Government support, logistics and politics all played roles in an Ontario injection moulder’s decision to open a $20-million plant in Ohio rather than expand in the province, and it’s not alone in feeling the heat to invest south of the border.
Axiom Group Inc., based in Aurora near Toronto, said in November that it planned to open its first U.S. manufacturing operation in an Ohio industrial park, building plastic injection-moulded parts for Jeep models assembled at plants in Michigan. The company, whose major customers include Fiat Chrysler, Volkswagen and Tesla, has cited incentives, logistics and U.S. economic and trade policies as reasons for the move.
“We’re already in Ontario and Mexico, and we were getting some pressure to have a presence in the United States,” said Chris Moschopedis, Axiom vice-president of corporate strategy. Axiom employs 300 people, including 80 in Mexico.
The adoption of just-in-time parts delivery is also at play. As automakers invest in the United States and Mexico they are likely to want suppliers nearby, meaning Canadian companies have to invest in the vicinity of new plants.
“Suppliers feel pressure to locate near where their customers are, and that’s become a more important thing as [automakers] look at the entire value chain,” said Julie Fream, CEO of the Original Equipment Suppliers Association (OESA) in the United States.
FINANCIAL, POLITICAL FACTO
Ontario has lost out on potential investments in recent years as companies are lured to invest south of the border. Jurisdictions in the United States and Mexico frequently have lower wages than those in Canada, while U.S. states are often eager to provide financial support, real estate and other incentives.
In Ohio, Axiom is receiving “significant support,” Moschopedis said. JobsOhio, a nonprofit that seeks to attract investment to the state, will prescreen people who apply for the 250 or so jobs at the plant, Moschopedis said.
“You don’t have that kind of support in Ontario,” he said.
Just one new assembly plant has opened in the country since 2000, while numerous new plants have landed in Mexico and the United States. And while automakers have invested in some of their existing Canadian operations, several factories have closed, including General Motors plants in Quebec and Ontario and Ford’s facility in St. Thomas, Ont.
Still, the federal and provincial governments have not been passive observers. Ottawa has doled out hundreds of millions of dollars in incentives to automakers’ Canadian operations over the years. In early 2019, the Ontario government released its Driving Prosperity plan for the auto sector, including proposals to cut red tape and help suppliers modernize their manufacturing operations.

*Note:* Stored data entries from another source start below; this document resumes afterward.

(** * Go-Logger: a shallow embedding of package [logger] and its properties

    The development follows the source file of package [logger] (the facade
    over zap and lumberjack) and [config/models.go].  Go strings are byte
    strings ([string]), [[]byte] is [list byte], [int] is [Z], a run-time
    panic is the [Panic] result of a small trace-and-panic monad, and the
    buffered channel behind [bufwriter] is a transition system with the
    blocking rules of Go channels.

    Part I holds the model, Part II the theorems. *)

From Stdlib Require Import ZArith List String Ascii Bool Lia.
From Stdlib.Strings Require Import Byte.
Import ListNotations.
Local Open Scope string_scope.
Local Open Scope list_scope.
Local Open Scope Z_scope.

(** * Part I: the model *)

(** ** Logging levels (source lines 15-44) *)

(** [zapcore.Level] with the seven levels the constants of the source name. *)
Inductive Level : Type :=
| DebugLevel | InfoLevel | WarnLevel | ErrorLevel
| DPanicLevel | PanicLevel | FatalLevel.

(** The numeric value of a level, as the comments of the [const] block give it. *)
Definition level_value (l : Level) : Z :=
  match l with
  | DebugLevel => -1
  | InfoLevel => 0
  | WarnLevel => 1
  | ErrorLevel => 2
  | DPanicLevel => 3
  | PanicLevel => 4
  | FatalLevel => 5
  end.

Definition INFO : Level := InfoLevel.
Definition WARN : Level := WarnLevel.
Definition ERROR : Level := ErrorLevel.
Definition DPANIC : Level := DPanicLevel.
Definition PANIC : Level := PanicLevel.
Definition FATAL : Level := FatalLevel.
Definition DEBUG : Level := DebugLevel.

(** [GetLevel]: the [switch] on the level string, case by case, in order. *)
Definition GetLevel (l : string) : Level :=
  if String.eqb l "INFO" then INFO
  else if String.eqb l "WARN" then WARN
  else if String.eqb l "ERROR" then ERROR
  else if String.eqb l "DPANIC" then PANIC
  else if String.eqb l "PANIC" then PANIC
  else if String.eqb l "FATAL" then FATAL
  else if String.eqb l "DEBUG" then DEBUG
  else INFO.

(** The fixed enumeration of level names. *)
Definition level_names : list string :=
  ["INFO"; "WARN"; "ERROR"; "DPANIC"; "PANIC"; "FATAL"; "DEBUG"].

(** ** Configuration ([config/models.go]) *)

Module config.

(** [config.Logger], field by field. *)
Record Logger : Type := mkLogger {
  LogFileName : string;
  LoggingLevel : string;
  LogFileSizeCappingInMBs : Z;
  MaxLogBackupsCount : Z;
  MaxOldLogRetentionInDays : Z;
  OldLogsCompressionRequired : bool
}.

(** [config.Config], which wraps a [Logger]. *)
Record Config : Type := mkConfig { Config_Logger : Logger }.

End config.

(** ** The external libraries, as far as the source touches them *)

Module lumberjack.

(** [lumberjack.Logger]: the fields the source sets; a field a composite
    literal leaves out has its zero value. *)
Record Logger : Type := mkLogger {
  Filename : string;
  MaxSize : Z;
  MaxBackups : Z;
  MaxAge : Z;
  Compress : bool
}.

End lumberjack.

Module zap.

(** [zap.Field]: the three members the source fills in. *)
Record Field : Type := mkField {
  Key : string;
  Type_ : Z;
  String_ : string
}.

Inductive LevelEncoder : Type := CapitalLevelEncoder.
Inductive TimeEncoder : Type := ISO8601TimeEncoder.
Inductive CallerEncoder : Type := FullCallerEncoder.

(** [zapcore.DefaultLineEnding] is a single line feed. *)
Definition DefaultLineEnding : string := String (ascii_of_nat 10) EmptyString.

Record EncoderConfig : Type := mkEncoderConfig {
  MessageKey : string;
  LevelKey : string;
  EncodeLevel : LevelEncoder;
  TimeKey : string;
  EncodeTime : TimeEncoder;
  CallerKey : string;
  EncodeCaller : CallerEncoder;
  LineEnding : string
}.

(** [zap.Config]; [Level_] is the level held by the atomic level. *)
Record Config : Type := mkConfig {
  Encoding : string;
  Level_ : Level;
  OutputPaths : list string;
  ErrorOutputPaths : list string;
  EncoderConfig_ : EncoderConfig
}.
(* ------------------------------------------------------------------ *)
(** ** The file system seen by the history manager *)

(** Errors returned by the [os] calls, [json.Marshal], [json.Unmarshal]
    and the config directory lookups.  Only [ENOENT] makes
    [os.IsNotExist(err)] hold. *)
Inductive GoErr :=
  | ErrNotExist           (** ENOENT *)
  | ErrPermission         (** EACCES *)
  | ErrNotDir             (** ENOTDIR *)
  | ErrIsDir              (** EISDIR *)
  | ErrExist              (** EEXIST *)
  | ErrNotEmpty           (** ENOTEMPTY *)
  | ErrIO                 (** EIO: the device fails *)
  | ErrMarshal            (** [json.Marshal] rejects the value *)
  | ErrSyntax             (** [json.Unmarshal] rejects the bytes *)
  | ErrNoDir.             (** the config package cannot resolve a directory *)

Definition IsNotExist (e : GoErr) : bool :=
  match e with ErrNotExist => true | _ => false end.

(** File modes, written in octal in the source. *)
Definition mode_0600 : Z := 6 * 64.
Definition mode_0644 : Z := 6 * 64 + 4 * 8 + 4.
Definition mode_0700 : Z := 7 * 64.
Definition mode_0755 : Z := 7 * 64 + 5 * 8 + 5.

(** The process owns every file and directory it meets and is not root, so
    the kernel decides an access by the owner bits of the mode. *)
Definition owner_r (m : Z) : bool := Z.testbit m 8.
Definition owner_w (m : Z) : bool := Z.testbit m 7.
Definition owner_x (m : Z) : bool := Z.testbit m 6.

(** A clean absolute path as its components, the last one first:
    "/home/u/.ssh" is [[".ssh"; "u"; "home"]] and "/" is [[]].  The
    directories of the history code are [filepath.Join] results, hence
    clean. *)
Definition DirPath := list string.

(** The path written with its components from the root down. *)
Definition abs (components : list string) : DirPath := rev components.

(** A path [filepath.Join(dir, base)] for a file name [base] (no '/');
    [filepath.Dir] of it is [p_dir]. *)
Record Path := mkPath { p_dir : DirPath; p_base : string }.

Definition Join (dir : DirPath) (base : string) : Path := mkPath dir base.

(** The components of the path. *)
Definition key (p : Path) : DirPath := p_base p :: p_dir p.
(** * Improving embeddings with signal processing

    A shallow embedding of the notebook
    [examples/Improving_embeddings_with_signal_processing.ipynb]:
    the sliding-window segmenter [split_text], the short-time transform
    [get_fft], the filter [lowpass_filter], the inverse transform
    [fft_to_embedding] and the final average over the chunk axis.

    Numbers.  A Python float is a binary64 number: a finite float is the
    rational it denotes, and a subtraction, a product or the conversion
    of an [int] is the exact result rounded to the nearest binary64
    number, ties to even, with overflow to an infinity (to
    [OverflowError] for the conversion of an [int]).  The two zeros are
    not told apart.  The index computations of the notebook,
    [int(segment_length * (1 - overlap_percent))] and
    [int(cutoff * fft.shape[1])], are carried out in this arithmetic.
    The transforms are computed exactly, in the field of the 32nd roots of
    unity over the rationals, instead of in complex128, and so is the
    mean over the chunks.

    Libraries.  [librosa.stft], [librosa.istft] and numpy's [rfft],
    [irfft], [mean] and slice assignment are not code of the notebook;
    they are modelled after their documentation, with the defaults of
    librosa 0.10 (zero padding at the centre-padded ends). *)

From Stdlib Require Import ZArith QArith Qcanon Qround List String Ascii Bool Lia.
From Stdlib Require Import Lqa Setoid.
Import ListNotations.

Local Open Scope Z_scope.

(** ** Python values, exceptions and the few built-ins the notebook uses *)

Module Py.

(** The exceptions the code can raise, with their messages. *)
Inductive exn : Type :=
| TypeError (msg : string)
| ValueError (msg : string)
| OverflowError (msg : string).

(** A computation either returns or raises. *)
Inductive result (A : Type) : Type :=
| Ok (a : A)
| Raise (e : exn).

Arguments Ok {A} a.
Arguments Raise {A} e.

Definition bind {A B : Type} (m : result A) (f : A -> result B) : result B :=
  match m with
  | Ok a => f a
  | Raise e => Raise e
  end.

Notation "x <- m ;; k" := (bind m (fun x => k))
  (at level 61, m at next level, right associativity).

(** A Python float: a finite value (the rational it denotes), an infinity
    or NaN. *)
Inductive pyfloat : Type :=
| Finite (q : Q)
| PosInf
| NegInf
| NaN.

(** *** Rounding to binary64

    A finite binary64 number is an integer multiple [m * 2^(j - 1074)] of
    a power of two with [m < 2^53]; [j = 0] for the subnormal numbers and
    the first binade of the normal ones, and [j] grows by one from one
    binade to the next. *)

Definition two (k : Z) : Q := inject_Z (2 ^ k).

(** The integer nearest to [x], the even one of the two when [x] lies
    half way. *)
Definition rne (x : Q) : Z :=
  let f := Qfloor x in
  match Qcompare (x - inject_Z f) (1#2) with
  | Lt => f
  | Gt => f + 1
  | Eq => if Z.even f then f else f + 1
  end.

(** The binade of [a >= 0]: the last place of a number of binade [j] is
    [2^(j - 1074)]. *)
Definition binade (a : Q) : Z := Z.log2 (Qfloor (a * two 1022)).

(** [a >= 0] rounded to 53 significant bits, the exponent unbounded above. *)
Definition round_abs (a : Q) : Q :=
  inject_Z (rne (a * two 1074 / two (binade a)) * 2 ^ binade a) / two 1074.

Definition round_finite (q : Q) : Q :=
  Qred (match Qcompare q 0 with
        | Eq => 0
        | Gt => round_abs q
        | Lt => - round_abs (- q)
        end).

(** The largest finite binary64 number, and the middle between it and
    [2^1024]: from there on a result rounds to an infinity. *)
Definition max_float : Q := inject_Z (2 ^ 1024 - 2 ^ 971).

Definition overflow_threshold : Q := inject_Z (2 ^ 1024 - 2 ^ 970).

(** The float an exact result [q] is rounded to. *)
Definition round64 (q : Q) : pyfloat :=
  if Qle_bool overflow_threshold q then PosInf
  else if Qle_bool q (- overflow_threshold) then NegInf
  else Finite (round_finite q).

(** [float(z)] as the arithmetic operators convert an [int] operand. *)
Definition float_of_int (z : Z) : result pyfloat :=
  match round64 (inject_Z z) with
  | Finite q => Ok (Finite q)
  | _ => Raise (OverflowError "int too large to convert to float")
  end.

(** The float of a dimension of an array: a dimension is a machine
    integer, far below the overflow threshold. *)
Definition float_of_size (n : nat) : pyfloat :=
  Finite (round_finite (inject_Z (Z.of_nat n))).

(** The Python objects that can reach the parameters of [split_text].
    [bool] is a subclass of [int]; [PyNone] stands for any object of
    another type. *)
Inductive pyval : Type :=
| PyStr (s : string)
| PyInt (z : Z)
| PyBool (b : bool)
| PyFloat (f : pyfloat)
| PyNone.

(** [isinstance(v, str)], [isinstance(v, int)], [isinstance(v, float)]. *)
Definition isinstance_str (v : pyval) : bool :=
  match v with PyStr _ => true | _ => false end.

Definition isinstance_int (v : pyval) : bool :=
  match v with PyInt _ | PyBool _ => true | _ => false end.

Definition isinstance_float (v : pyval) : bool :=
  match v with PyFloat _ => true | _ => false end.

(** The integer an [int] instance denotes ([True] is 1, [False] is 0). *)
Definition int_value (v : pyval) : Z :=
  match v with
  | PyInt z => z
  | PyBool true => 1
  | _ => 0
  end.

Definition float_value (v : pyval) : pyfloat :=
  match v with
  | PyFloat f => f
  | _ => Finite (inject_Z (int_value v))
  end.

(** [a < b] on floats: false as soon as one side is NaN. *)
Definition float_lt (a b : pyfloat) : bool :=
  match a, b with
  | NaN, _ | _, NaN => false
  | Finite x, Finite y => negb (Qle_bool y x)
  | NegInf, NegInf => false
  | NegInf, _ => true
  | _, PosInf => match a with PosInf => false | _ => true end
  | _, _ => false
  end.

(** [a - b] on floats. *)
Definition float_sub (a b : pyfloat) : pyfloat :=
  match a, b with
  | NaN, _ | _, NaN => NaN
  | Finite x, Finite y => round64 (x - y)
  | PosInf, PosInf | NegInf, NegInf => NaN
  | PosInf, _ | _, NegInf => PosInf
  | NegInf, _ | _, PosInf => NegInf
  end.

Definition Qsign (q : Q) : Z := Z.sgn (Qnum q).

(** [a * b] on floats. *)
Definition float_mul (a b : pyfloat) : pyfloat :=
  let inf (s : Z) := if s =? 0 then NaN else if 0 <? s then PosInf else NegInf in
  match a, b with
  | NaN, _ | _, NaN => NaN
  | Finite x, Finite y => round64 (x * y)
  | Finite x, PosInf | PosInf, Finite x => inf (Qsign x)
  | Finite x, NegInf | NegInf, Finite x => inf (- Qsign x)
  | PosInf, PosInf | NegInf, NegInf => PosInf
  | PosInf, NegInf | NegInf, PosInf => NegInf
  end.

(** [int(x)] for a float [x]: truncation towards zero. *)
Definition int_of_float (x : pyfloat) : result Z :=
  match x with
  | Finite q => Ok (if Qle_bool 0 q then Qfloor q else Qceiling q)
  | NaN => Raise (ValueError "cannot convert float NaN to integer")
  | PosInf | NegInf => Raise (OverflowError "cannot convert float infinity to integer")
  end.

(** [range(start, stop, step)] as the list of its values. *)
Definition range (start stop step : Z) : result (list Z) :=
  if step =? 0 then Raise (ValueError "range() arg 3 must not be zero")
  else
    let n := if 0 <? step
             then (stop - start + step - 1) / step
             else (start - stop - step - 1) / (- step) in
    Ok (map (fun k => start + Z.of_nat k * step) (seq 0 (Z.to_nat n))).

(** A slice bound as Python normalises it against a length. *)
Definition slice_index (len : nat) (i : Z) : nat :=
  if i <? 0 then Z.to_nat (Z.max 0 (i + Z.of_nat len))
  else Nat.min (Z.to_nat i) len.

(** [l[i:j]]. *)
Definition slice {A : Type} (l : list A) (i j : Z) : list A :=
  let lo := slice_index (List.length l) i in
  let hi := slice_index (List.length l) j in
  firstn (hi - lo) (skipn lo l).

(** [c.isspace()] for a character below U+0100: the code points Python's
    [str.split()] treats as separators. *)
Definition isspace (c : ascii) : bool :=
  let n := nat_of_ascii c in
  (((9 <=? n) && (n <=? 13)) || ((28 <=? n) && (n <=? 32))
   || (n =? 133) || (n =? 160))%nat.
(** * OnionForge calculator: expression engine and interaction state machine

    A shallow embedding of [src/assets/js/calculator.js]: the five
    operations, [CalculationEngine] (validation, tokenizer, shunting yard,
    RPN evaluation, result rounding), [CalculatorState] and the dispatch
    of keys and buttons in [CalculatorUIController].

    JavaScript numbers are IEEE-754 binary64 values; they are modelled by
    [spec_float] with [prec = 53] and [emax = 1024], whose operations are
    computable over [Z].  JavaScript strings are modelled by [string], one
    [ascii] per UTF-16 code unit in the range U+0000..U+00FF. *)

From Stdlib Require Import ZArith List String Ascii Bool Lia.
From Stdlib Require Import QArith Qround.
From Stdlib Require Import SpecFloat.
From Stdlib Require Import Permutation.
Import ListNotations.

Local Open Scope string_scope.
Local Open Scope Z_scope.

(** ** Strings as the engine uses them *)

Definition code (c : ascii) : N := N_of_ascii c.

(** [/[0-9]/] *)
Definition isDigitChar (c : ascii) : bool :=
  (48 <=? code c)%N && (code c <=? 57)%N.

Definition digitValue (c : ascii) : Z := Z.of_N (code c) - 48.

(** The class [\s] restricted to code units below U+0100: TAB, LF, VT, FF,
    CR, SPACE and NO-BREAK SPACE.  The same set is the white space that
    [Number(...)] and [parseFloat] strip. *)
Definition isWhiteSpace (c : ascii) : bool :=
  let n := code c in
  ((9 <=? n)%N && (n <=? 13)%N) || (n =? 32)%N || (n =? 160)%N.

Fixpoint trimStart (s : string) : string :=
  match s with
  | String c r => if isWhiteSpace c then trimStart r else s
  | EmptyString => s
  end.

Fixpoint rev_string (s acc : string) : string :=
  match s with
  | String c r => rev_string r (String c acc)
  | EmptyString => acc
  end.

Definition trim (s : string) : string :=
  rev_string (trimStart (rev_string (trimStart s) "")) "".

(** ASCII lower-casing, for the [/i] flag of the denylist patterns. *)
Definition toLower (c : ascii) : ascii :=
  let n := code c in
  if (65 <=? n)%N && (n <=? 90)%N then ascii_of_N (n + 32) else c.

(** Every character of the string passes the test. *)
Fixpoint allChars (f : ascii -> bool) (s : string) : bool :=
  match s with
  | String c r => f c && allChars f r
  | EmptyString => true
  end.

Fixpoint repeat_char (c : ascii) (n : nat) : string :=
  match n with
  | O => ""
  | S k => String c (repeat_char c k)
  end.

(** ** Numbers: IEEE-754 binary64 *)

Definition number : Type := spec_float.

Definition prec : Z := 53.
Definition emax : Z := 1024.

Definition NaN : number := S754_nan.
Definition Infinity : number := S754_infinity false.
Definition NegInfinity : number := S754_infinity true.

(** The nearest binary64 value of an integer (ties to even). *)
Definition ofZ (z : Z) : number := binary_normalize prec emax z 0 false.

(** The nearest binary64 value of the decimal numeral [m / 10^scale], as a
    numeric literal or [parseFloat] denote it. *)
Definition ofDecimal (m : Z) (scale : nat) : number :=
  match m with
  | Zpos p =>
      SFdiv prec emax (S754_finite false p 0)
            (S754_finite false (Z.to_pos (10 ^ Z.of_nat scale)) 0)
  | _ => S754_zero false
  end.

Definition num_add : number -> number -> number := SFadd prec emax.
Definition num_sub : number -> number -> number := SFsub prec emax.
Definition num_mul : number -> number -> number := SFmul prec emax.
Definition num_div : number -> number -> number := SFdiv prec emax.

(** [a % b]: the remainder has the sign of the dividend and is exact. *)
Definition num_rem (a b : number) : number :=
  match a, b with
  | S754_nan, _ | _, S754_nan => S754_nan
  | S754_infinity _, _ => S754_nan
  | _, S754_zero _ => S754_nan
  | _, S754_infinity _ => a
  | S754_zero _, _ => a
  | S754_finite sa ma ea, S754_finite _ mb eb =>
      let e := Z.min ea eb in
      let x := Z.shiftl (Zpos ma) (ea - e) in
      let y := Z.shiftl (Zpos mb) (eb - e) in
      binary_normalize prec emax (cond_Zopp sa (x mod y)) e sa
  end.

(** [a === b] on numbers. *)
Definition num_eqb (a b : number) : bool := SFeqb a b.
(** [a < b] on numbers. *)
Definition num_ltb (a b : number) : bool := SFltb a b.

Definition Number_isFinite (x : number) : bool :=
  match x with
  | S754_zero _ | S754_finite _ _ _ => true
  | _ => false
  end.

Definition Number_isNaN (x : number) : bool :=
  match x with
  | S754_nan => true
  | _ => false
  end.

Module Math.

Definition abs (x : number) : number := SFabs x.

(** [Math.round]: the nearest integer, ties towards +Infinity; the sign of
    a zero result is the sign of the argument. *)
Definition round (x : number) : number :=
  match x with
  | S754_finite s m e =>
      if 0 <=? e then x
      else
        let k := - e in
        let n := (2 * cond_Zopp s (Zpos m) + 2 ^ k) / 2 ^ (k + 1) in
        if n =? 0 then S754_zero s else ofZ n
  | _ => x
  end.

End Math.

(** *** Number to string

    [Number::toString] with radix 10: the shortest digit string [s] and
    the exponent [n] with [s * 10^(n-k)] reading back as the same number,
    then the layout chosen by [n]. *)

Definition pow2Q (e : Z) : Q :=
  if 0 <=? e then inject_Z (2 ^ e) else Qmake 1 (Z.to_pos (2 ^ (- e))).

Definition pow10Q (e : Z) : Q :=
  if 0 <=? e then inject_Z (10 ^ e) else Qmake 1 (Z.to_pos (10 ^ (- e))).

Definition Qltb (a b : Q) : bool :=
  match Qcompare a b with Lt => true | _ => false end.

Definition Qleb (a b : Q) : bool :=
  match Qcompare a b with Gt => false | _ => true end.

(** The exact value of a positive finite float. *)
Definition valueQ (m : positive) (e : Z) : Q :=
  Qmult (inject_Z (Zpos m)) (pow2Q e).
(** * Per-country time-series analytics: anomaly detection, data-quality
    scoring and unemployment forecasting.

    Shallow embedding of the three dbt Python models
      models/marts/py_unemployment_forecast.py
      models/marts/py_anomaly_detection.py
      models/marts/py_data_quality_scores.py

    Numbers.  A Python float is modelled as [option Q]: [None] is NaN and
    [Some q] a finite value, with exact rational arithmetic on finite values
    (no rounding, no overflow), kept in lowest terms.  The one operation of the code that can reach
    an infinity from finite data, [pct_change], has its own three-way result.
    Square roots ([np.sqrt], and the one inside [Series.std]) are taken from
    an interface [Sqrt], of which only non-negativity and [sqrt 0 = 0] are
    used.

    Time.  [datetime.now()] is read from a clock: the k-th reading of a run
    is [clock k], and the models thread the number of readings made so far. *)

From Stdlib Require Import String ZArith QArith Qminmax Qabs Qround List Bool Lia Lqa.
From Stdlib Require Import Permutation Sorted DecimalString.
Import ListNotations.
Open Scope Q_scope.

(* ===================================================================== *)
(** * Floats with NaN                                                     *)
(* ===================================================================== *)

Definition float := option Q.
Definition NaN : float := None.
Definition num (q : Q) : float := Some q.
Definition of_nat (n : nat) : float := Some (inject_Z (Z.of_nat n)).

Definition isnan (a : float) : bool :=
match a with None => true | Some _ => false end.

(** Finite results are kept in lowest terms ([Qred]): equal values are then
    equal terms, and evaluation stays small. *)
Definition lift2 (f : Q -> Q -> Q) (a b : float) : float :=
match a, b with
| Some x, Some y => Some (Qred (f x y))
| _, _ => None
end.

Definition fadd := lift2 Qplus.
Definition fsub := lift2 Qminus.
Definition fmul := lift2 Qmult.

(** Float division.  A zero divisor gives a non-finite result in numpy (nan or
    an infinity); the model has a single non-finite value.  Every division
    written with [fdiv] below has a divisor that is non-zero on the paths the
    theorems are about; the division of [pct_change], which is not, is
    modelled separately in [Anomaly]. *)
Definition fdiv (a b : float) : float :=
match a, b with
| Some x, Some y => if Qeq_bool y 0 then None else Some (Qred (x / y))
| _, _ => None
end.

Definition fabs (a : float) : float := option_map Qabs a.

(** Comparisons with NaN are false. *)
Definition Qlt_bool (x y : Q) : bool := negb (Qle_bool y x).

Definition flt (a b : float) : bool :=
match a, b with Some x, Some y => Qlt_bool x y | _, _ => false end.
Definition fgt (a b : float) : bool := flt b a.
Definition fle (a b : float) : bool :=
match a, b with Some x, Some y => Qle_bool x y | _, _ => false end.
Definition fge (a b : float) : bool := fle b a.
Definition feq (a b : float) : bool :=
match a, b with Some x, Some y => Qeq_bool x y | _, _ => false end.

Declare Scope float_scope.
Delimit Scope float_scope with F.
Notation "a + b" := (fadd a b) : float_scope.
Notation "a - b" := (fsub a b) : float_scope.
Notation "a * b" := (fmul a b) : float_scope.
Notation "a / b" := (fdiv a b) : float_scope.

(** The square root of the numeric library. *)
Class Sqrt := {
  sqrtQ : Q -> Q;
  sqrtQ_nonneg : forall x, 0 <= sqrtQ x;
  sqrtQ_zero : forall x, x == 0 -> sqrtQ x == 0
}.

Definition fsqrt `{Sqrt} (a : float) : float :=
match a with
| Some x => if Qlt_bool x 0 then None else Some (sqrtQ x)
| None => None
end.

(** A computable instance: the square root rounded down to a multiple of
    10^-6. *)
Definition sqrt_floor (x : Q) : Q :=
Z.sqrt (Qnum x * 1000000000000 / Z.pos (Qden x)) # 1000000.

(* ===================================================================== *)
(** * Series helpers (pandas / numpy)                                     *)
(* ===================================================================== *)

(** [Series.dropna()] on values. *)
Fixpoint dropna (s : list float) : list Q :=
match s with
| [] => []
| Some x :: t => x :: dropna t
| None :: t => dropna t
end.

Definition Qsum (l : list Q) : Q := fold_right (fun x acc => Qred (x + acc)) 0 l.

Definition Qlen {A} (l : list A) : Q := inject_Z (Z.of_nat (length l)).

(** [ndarray.mean()] of finite values: NaN on an empty array. *)
Definition mean (l : list Q) : float := fdiv (num (Qsum l)) (num (Qlen l)).

(** [np.nanmean]: NaN entries are left out; all-NaN gives NaN. *)
Definition nanmean (l : list float) : float := mean (dropna l).

(** [Series.mean()] skips NaN. *)
Definition series_mean (s : list float) : float := mean (dropna s).

(** Sample variance (ddof = 1) of the non-missing values: NaN below two
    values. *)
Definition var (l : list Q) : float :=
match mean l with
| Some m =>
    fdiv (num (Qsum (map (fun x => (x - m) * (x - m)) l)))
         (num (Qlen l - 1))
| None => None
end.

(** [Series.std()]: skips NaN, ddof = 1. *)
Definition std `{Sqrt} (s : list float) : float := fsqrt (var (dropna s)).

(** [Series.diff()]: NaN first, then [x_t - x_{t-1}]. *)
Fixpoint diff_from (prev : float) (s : list float) : list float :=
match s with
| [] => []
| x :: t => (x - prev)%F :: diff_from x t
end.

Definition diff (s : list float) : list float := diff_from NaN s.

(** [Series.unique()] on strings: first occurrences, in order. *)
Fixpoint unique (l : list string) : list string :=
match l with
| [] => []
| x :: t => x :: filter (fun y => negb (String.eqb x y)) (unique t)
end.
(** The store with the view at [self] marked initialised. *)
Definition initialise (v : DownlinkView) : DownlinkView :=
  match v_state v with
  | ValueDownlinkView callback _ =>
      view_with_state (ValueDownlinkView callback true) v
  | MapDownlinkView did_update did_remove _ =>
      view_with_state (MapDownlinkView did_update did_remove true) v
  | EventDownlinkView _ => v
  end.

End Configuration.

Arguments Pending {A}.
Arguments Done {A} a.

(** A store for the value lane [lights]: the manager 1 owns the value
    model 2 of the sample store, here linked, synced and holding [on]; the
    value views 5 and 6 are attached and open, the view 5 with a [did_set]
    callback; the view 7 is a value view with a callback that its user has
    opened and that is not attached yet. *)
Definition lights_model : DownlinkModel :=
  {| m_host_uri := Some "ws://h:9001"; m_node_uri := Some "a";
     m_lane_uri := Some "lights"; m_task := Some 2; m_connection := Some 0;
     m_linked := true; m_downlink_manager := Some 1;
     m_state := ValueDownlinkModel (Text "on") true |}.

Definition lights_manager : DownlinkManager :=
  {| mgr_registered_classes := [("Light", 7)]; mgr_strict := false;
     mgr_is_open := true; mgr_downlink_model := 2;
     mgr_downlink_views := [5; 6] |}.

Definition lights_view (did_set : option nat) : DownlinkView :=
  {| v_host_uri := Some "ws://h:9001"; v_node_uri := Some "a";
     v_lane_uri := Some "lights"; v_is_open := true; v_model := Some 2;
     v_downlink_manager := Some 1; v_registered_classes := [];
     v_strict := false;
     v_state := ValueDownlinkView did_set true |}.

Definition lights_late_view : DownlinkView :=
  {| v_host_uri := Some "ws://h:9001"; v_node_uri := Some "a";
     v_lane_uri := Some "lights"; v_is_open := true; v_model := None;
     v_downlink_manager := None;
     v_registered_classes := [("Switch", 8)]; v_strict := true;
     v_state := ValueDownlinkView (Some 70) false |}.

Definition lights_world : World :=
  {| managers := <[ 1 := lights_manager ]> (managers sample_world);
     models := <[ 2 := lights_model ]> (models sample_world);
     views := <[ 5 := lights_view (Some 50) ]>
                (<[ 6 := lights_view None ]>
                   (<[ 7 := lights_late_view ]> (views sample_world)));
     scheduled := [] |}.

(** The event lane [clicks] beside it: the manager 2 owns the event model
    1, the event views 8 and 9 are attached and open, the view 8 with an
    [on_event] callback. *)
Definition clicks_model : DownlinkModel :=
  {| m_host_uri := Some "ws://h:9001"; m_node_uri := Some "a";
     m_lane_uri := Some "clicks"; m_task := Some 1; m_connection := Some 0;
     m_linked := true; m_downlink_manager := Some 2;
     m_state := EventDownlinkModel |}.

Typically, the two levels of government cover up to a total of 20 per cent of an auto company’s investment. For example, the federal and provincial governments combined to provide $220 million in incentives to Toyota’s recent $1.4-billion investment in its Canadian facilities, or about 16 per cent of the cost.
U.S. states often go further. Toyota and Mazda will receive as much as US $700 million ($925 million) in state and local incentives for their US $1.6-billion ($2.1 billion) plant under construction in Alabama. Incentives, then, would cover about 44 per cent of total costs.
Axiom’s Moschopedis said the support offered by the provincial government pales to that offered south of the border and that applications can take years to fulfill.
FACTORS BEYOND GOVERNMENT INCENTIVES
“The government says it’s open for business, but there is still a lot of red tape [in Ontario] and not a lot of incentives.”
But, auto analyst Dennis DesRosiers said some of the factors that have made Ontario seem less attractive to automakers and suppliers are out of the government’s control, pointing to health care legislation in the United States as an example.
“We’re less competitive than we used to be, and it’s not necessarily because of lack of government aid,” DesRosiers said.
Moschopedis said Axiom chose to invest in Ohio, in part, as a way of “hedging our bets” on the new North American trade pact, which awaited ratification by the United States and Canada.
U.S. President Donald Trump’s protectionist trade leanings spurred the renegotiation of the North American Free Trade Agreement. The three countries agreed to modifications to the revised pact in December, paving the way for ratification.
Political pressure from Washington can affect a company’s decision to invest there, DesRosiers said. And that is especially true in an era when Trump has taken to Twitter to criticize a company’s decision to invest outside of the United States, as he has since taking office in 2017.
“These companies are big multinationals,” he said, “and whether we like the man or don’t like the man, he’s in a very powerful position sitting in Washington to cause these companies a lot of grief.”
As suppliers sort out their futures, Moschopedis urged the Ontario government to meet with as many business leaders as possible to determine whether manufacturing is a part of the province’s economic future.
“Once upon a time, Ontario was the manufacturing heart of Canada,” he said. “Now it’s become IT and other knowledge-based [sectors], and obviously that was a strategic decision.”